Era una mezcla fantástica de sensaciones que desarrollaba en mi el mayor placer conocido hasta el momento, se convirtió en una adicción que empezaba a quedarseme corta.
Quería más, estaba obsesionada con ese estado en el que solo me podía sumir esa inmoralidad de encontrar placer en el luto del resto de mi familia.

Fue a la edad de 11 años cuando ocurrió.
Parecía un día normal cómo otro cualquiera; me levanté para ir a la escuela, hice mi ordinaria rutina de aseo personal, me vestí, desayuné con parsimonia junto a mis abuelos y me despedí con un beso cuando salí a la parada del autobús.
Mientras estaba sentada en la fría marquesina de metal reparé en que el tiempo, que estaba justo cómo a mi me gustaba.

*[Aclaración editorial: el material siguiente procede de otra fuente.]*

(** ** The other interfaces *)

(** Certificates are their own encoding; the environment is the list of those that are revoked. *)
#[export] Instance example_x509 : X509Lib := {|
  Certificate := bytes;
  CertificateList := list bytes;
  Certificate_eq_dec := _;
  cert_from_der c := Ok c;
  encode_cert_to_der c := Ok c;
  decode_pem_cert c := Ok c;
  der_to_pem c := Ok c;
  extract_crl_uris _ := Ok None;
  extract_ski_aki_from_cert c := Ok (c, None);
  read_identity _ := None;
  cert_has_identity _ := true;
  read_public_key c := Some c;
  read_created_at _ := Some 0;
  is_time_valid _ := Some true;
  crl_from_der c := Ok [c];
  decode_der_crl c := Ok [c];
  encode_crl_to_der _ := Ok [];
  revoked_certificates _ := None;
  extract_expiration_from_crl _ := None;
  pki_init _ _ _ := Ok [];
  validate_cert_and_revocation (env : list bytes) c :=
    if bool_decide (c ∈ env) then Err (PathValidation CertificateRevoked) else Ok ();
  x509_error_text _ := "invalid";
  validate_trust_anchor_cert _ _ := Ok ();
  validate_crl_with_raw _ c := Ok [c];
|}.

(** The logarithm of the power of two below a number. *)
#[export] Program Instance example_ln : F32Ln := {|
  f32_ln x := (Z.log2 x - 149) * (693 * F32_ONE / 1000) |}.
Next Obligation.
  intros x y [Hx Hxy]. cbv beta. apply Z.mul_le_mono_nonneg_r; [by vm_compute|].
  pose proof (Z.log2_le_mono x y Hxy). lia.
Qed.
Next Obligation. by vm_compute. Qed.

El azul tan vivo y chillón característico del cielo de verano había quedado atrás, era la segunda semana de otoño y el horizonte parecía empezar a desteñirse hasta adoptar un tono grisaceo en el que bailaban algunas nubes, lo suficientemente blancas como para asegurar que no iba a llover. Al mismo tiempo, un viento leve y frío arrancaba las primeras hojas anaranjadas de los árboles y acariciaba mi rostro manteniéndome despierta.

Un sonido asquerosamente familiar inundó mis sentidos y me despertó de la ensoñación, indicándome que debía coger el transporte escolar.
Saludé a Don Juán como siempre, y él me enseñó sus blancos y alineados dientes en una sonrisa que hacía subir su frondoso bigote lleno de canas, como siempre.
No recuerdo lo que pasó antes de llegar a la escuela, ni tampoco las clases que tuve a primera hora, pero aunque lo recordara sobraría contarlo.